Ah, Richard, I knew/hoped you'd respond.

The idea of exposure is an interesting take on it. I published Answers through ThunderDome Magazine because I really, really enjoyed the mag and it's only been read about 300 times. That's not bad at all for my third publication, but I fucking love the story and do want it to be read more. I didn't even think of that as a reason.

Dwayne's picture
Dwayne from Cincinnati, Ohio (suburbs) is reading books that rotate to often to keep this updated December 20, 2012 - 2:09am

Is the pay even worse on reprints?

Richard's picture
Richard from St. Louis is reading various anthologies December 20, 2012 - 11:38am

usually pay IS less on reprints. i've seen .03/word reduced to .01/word. i've also seen anthollgies that didn't differentiate. most places want exclusive content, some even when reprinting. some are happy to reprint it if it isn't available anywhere else. some don't care at all, just want the story.

i just did a quick search of my Duotrope favorites list, some 300+ publications, and pulled up 31 places that accept reprints. 6 are professional pay, 10 are semi, the other 15 no pay at all. now, when i go to a place like Shock Totem, and look at the guidelines, they say .05/word for original, and .02/word for reprints. which seems pretty typical. Lightspeed only pays .01/word for reprints, and it can't be available online anywhere.

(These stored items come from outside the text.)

(** C12: Jobs of apps are isolated. With mTLS, for identities without the characters of the
    separators: whatever an app requests, the jobs of another app and the reminders of the
    actor types reserved for it stay as they are, except that an activity result that did
    not exist may be created for its workflow; the answers contain no such job, also for
    lists and deletions by prefix; and a stream the app opens is given no prefix of such a
    job's key. *)
Theorem jobs_isolated id ns app k :
  id_ok (id_Namespace id) (id_AppID id) = true → id_ok ns app = true →
  (id_Namespace id, id_AppID id) ≠ (ns, app) → owned_key ns app k →
  (∀ q c, jobs (serve (Some (Some id)) q c).1 !! k = jobs c !! k ∨
          (jobs c !! k = None ∧ adds_result (id_Namespace id) q k)) ∧
  (∀ q c js j, (serve (Some (Some id)) q c).2 = inl js → j ∈ js →
     ∃ k' cj, jobs c !! k' = Some cj ∧ j = job_of cj ∧ ¬ owned_key ns app k') ∧
  (∀ initial initial' p, FromWatch (Some (Some id)) (Some initial) = inl initial' → p ∈ add_prefixes initial' →
     HasPrefix k p = false).
Proof.
  intros H1 H2 Hne Hk.
  assert (∀ k', usable_key (id_Namespace id) (id_AppID id) k' → ¬ owned_key ns app k') as Hf
    by (intros k' Hu; by apply (usable_key_foreign (id_Namespace id) (id_AppID id))).
  split_and!.
  - intros q c. apply serve_frame. naive_solver.
  - intros q c js j Hs Hj. destruct (serve_discloses _ _ _ _ _ Hs Hj) as (k' & cj & ? & ? & ?). eauto 10.
  - intros initial initial' p Hw Hp. apply not_true_iff_false. intros [r ->]%prefix_spec.
    eapply Hf; [|exact Hk]. by eapply FromWatch_usable.
Qed.

(** ** Reading jobs back *)

(** A job as it is returned: without a failure policy, or with one that says
    nothing, it has the default one. *)
Definition default_policy : JobFailurePolicy := JobFailurePolicyConstant (Some 1000000000%Z) (Some 3%N).

Definition normal (j : Job) : Job := {|
  Schedule := Schedule j; Repeats := Repeats j; DueTime := DueTime j; Ttl := Ttl j; Data := Data j;
  job_FailurePolicy := match job_FailurePolicy j with
                       | None | Some JobFailurePolicyUnset => Some default_policy
                       | fp => fp
                       end |}.

Lemma job_of_apiJob j m : job_of (kept_job (apiJob j m)) = normal j.
Proof. destruct j as [????? [[]|]]; done. Qed.

(** The metadata of every stored job gives the prefix of its key. *)
Definition stored_ok (c : cron) : Prop :=
  ∀ k cj, jobs c !! k = Some cj →
    ∃ meta p n, UnmarshalTo (cj_Metadata cj) = Some meta ∧ PrefixFromMetadata meta = inl p ∧ k = p +:+ n.

Lemma delete_prefixes_jobs ps c k cj : jobs (delete_prefixes ps c).1 !! k = Some cj → jobs c !! k = Some cj.
Proof.
  unfold delete_prefixes. destruct (DeletePrefixes ps c) as [c' err] eqn:E.
  replace c' with (DeletePrefixes ps c).1 by by rewrite E. cbn. destruct (DeletePrefixes_err ps c k) as [-> | ->]; done.
Qed.

(** Where the jobs after a step come from. *)
Lemma step_jobs e c k cj : jobs (api_step e c) !! k = Some cj →
  jobs c !! k = Some cj ∨
  ∃ caller req m, FromRequest caller (ReqSchedule req) = inl (k, m) ∧ cj = kept_job (apiJob (sr_Job req) m).
Proof.
  destruct e as [caller q|ns]; cbn [api_step]; [|by left; eapply delete_prefixes_jobs].
  rewrite serve_answer. destruct q as [req|req|req|meta|meta ip|meta np]; [..|by left|by left| |].
  - destruct (ScheduleJob_effect caller req c) as [->|(k' & m & Hr & ->)]; [by left|].
    destruct (decide (k = k')) as [->|Hne].
    + destruct (Overwrite req).
      * destruct (Add_err k' (apiJob (sr_Job req) m) c) as [-> | ->]; [|by left]. intros [= <-]. right. eauto.
      * destruct (AddIfNotExists_err k' (apiJob (sr_Job req) m) c) as [[_ ->]| ->]; [|by left]. intros [= <-]. right. eauto.
    + destruct (Overwrite req); [rewrite Add_frame by done|rewrite AddIfNotExists_frame by done]; by left.
  - destruct (DeleteJob_effect caller req c) as [->|(k' & m & Hr & ->)]; [by left|].
    destruct (decide (k = k')) as [->|Hne]; [|rewrite Delete_frame by done; by left].
    destruct (Delete_err k' c) as [-> | ->]; [done|by left].
  - unfold DeleteByMetadata. destruct (KeyFromMetadata _ _ _); [|by left]. left. by eapply delete_prefixes_jobs.
  - unfold DeleteByNamePrefix. destruct (KeyFromMetadata _ _ _); [|by left]. left. by eapply delete_prefixes_jobs.
Qed.

Lemma scheduled_ok caller req k m : FromRequest caller (ReqSchedule req) = inl (k, m) →
  ∃ p, UnmarshalTo m = Some (sr_Metadata req) ∧ PrefixFromMetadata (sr_Metadata req) = inl p ∧ k = p +:+ sr_Name req.
Proof.
  intros [(p & Hp & ->)%build_prefix Hm]%FromRequest_name. apply Unmarshal_New in Hm. eauto.
Qed.

Lemma stored_ok_step e c : stored_ok c → stored_ok (api_step e c).
Proof.
  intros Hc k cj [?|(caller & req & m & Hr & ->)]%step_jobs; [by apply Hc|].
  apply scheduled_ok in Hr as (p & ? & ? & ->). eauto 10.
Qed.

Definition after (es : list api_event) (c : cron) : cron := foldl (λ c e, api_step e c) c es.

Lemma stored_ok_after es c : stored_ok c → stored_ok (after es c).
Proof. revert c. induction es as [|e es IH]; intros c Hc; [done|]. by apply IH, stored_ok_step. Qed.

(** An entry of a list, from what is stored. *)
Lemma named_job_stored n cj meta p name : has_slash n = false →
  UnmarshalTo (cj_Metadata cj) = Some meta → PrefixFromMetadata meta = inl p → n = p +:+ name →
  named_job (keyPrefix +:+ n) cj = inl (mkNamedJob name meta (job_of cj)).
Proof.
  intros Hn Hu Hp ->. unfold named_job. rewrite Hu, Hp. destruct keyPrefix_slash as [q ->].
  rewrite string_append_assoc. change ("/" +:+ (p +:+ name)) with (String "/" (p +:+ name)).
  rewrite after_last_slash_app by done.
  by rewrite (proj2 (CutPrefix_spec _ _ name) eq_refl).
Qed.

Lemma named_jobs_ok l : (∀ key cj, (key, cj) ∈ l → ∃ nj, named_job key cj = inl nj) → ∃ njs, named_jobs l = inl njs.
Proof.
  induction l as [|[key cj] l IH]; intros Hl; cbn [named_jobs]; [eauto|].
  destruct (Hl key cj ltac:(left)) as [nj ->]. destruct IH as [njs ->]; [|eauto]. intros. apply Hl. by right.
Qed.

Lemma List_named p c l : stored_ok c → List p c = inl l → ∃ njs, named_jobs l = inl njs.
Proof.
  intros Hc Hl. apply named_jobs_ok. intros key cj (n & -> & _ & Hj)%(List_at _ _ _ Hl).
  destruct (Hc _ _ Hj) as (meta & p' & name & Hu & Hp & ->). eexists. eapply named_job_stored; [|done..].
  by eapply names_accepted.
Qed.

Lemma KeyFromMetadata_prefix caller meta p pm : KeyFromMetadata caller meta false = inl p →
  PrefixFromMetadata meta = inl pm → ∃ r, pm = p +:+ r.
Proof.
  unfold KeyFromMetadata, PrefixFromMetadata. destruct (authz_Metadata _ _); [done|].
  destruct (jm_Target meta) as [|ty id|]; [..|done]; intros [= <-] [= <-]; cbn [joinStrings].
  - exists EmptyString. by rewrite string_append_nil_r.
  - destruct id as [|c id]; cbn [Nat.ltb Nat.leb String.length].
    + exists "||". rewrite !string_append_assoc. reflexivity.
    + exists EmptyString. rewrite string_append_nil_r, !string_append_assoc. reflexivity.
Qed.

Lemma ScheduleJob_stored caller req c c' : ScheduleJob caller req c = (c', None) → ∃ k m,
  FromRequest caller (ReqSchedule req) = inl (k, m) ∧ jobs c' !! k = Some (kept_job (apiJob (sr_Job req) m)).
Proof.
  unfold ScheduleJob. destruct (FromRequest _ _) as [[k m]|]; [|done]. intros E. exists k, m. split; [done|].
  destruct (Overwrite req).
  - pose proof (Add_at k (apiJob (sr_Job req) m) c) as Ha. destruct (Add _ _ _) as [c1 [[]|]]; try done.
    injection E as <-. by apply Ha.
  - pose proof (AddIfNotExists_at k (apiJob (sr_Job req) m) c) as Ha. destruct (AddIfNotExists _ _ _) as [c1 [[]|]]; try done.
    injection E as <-. by apply Ha.
Qed.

huh, i may have to send out some more reprints. lol.

Richard's picture
Richard from St. Louis is reading various anthologies February 4, 2013 - 4:59pm

I've just found a few new (to me) markets that PAY for reprints:

Pseudopod $100 short story / $20 flash
Podcastle $100 short story / $20 flash
Drabblecast .03/word

Not sure why these are all podcasts/audio formats, but they all pay. I think it's because most publishers don't ask for the AUDIO rights, like, EVER.
 

Bradley Sands's picture
Bradley Sands from Boston is reading Greil Marcus's The History of Rock 'N' Roll in Ten Songs February 4, 2013 - 6:51pm

I often submit a reprint if an editor from a publication that doesn't pay solicits me.

If a place has exclusivity on a story, the time period hasn't passed yet, but you still want to submit it elsewhere, it probably wouldn't hurt to contact the place to ask for permission.

Richard's picture
Richard from St. Louis is reading various anthologies February 4, 2013 - 8:26pm

^definitely on that, bradley, offering reprints when they don't pay or are a small market. if you have any doubts about permissions, for sure, ask. most grant them back to you upon publication, but some will hold them for a few months, maybe a year. somebody (Esquire?) holds them FOREVER. but i think the reason that those three are AUDIO is that most contracts don't even mention audio rights, seems like a loophole.

Bradley Sands's picture
Bradley Sands from Boston is reading Greil Marcus's The History of Rock 'N' Roll in Ten Songs February 4, 2013 - 9:45pm

I assume nobody actually holds rights forever. Perhaps the author loses the rights to sell their story to another publication, but I can't see a place telling an author that he/she can't reprint their work in their own collection. Although I figure places like that won't allow it to happen for a year or two.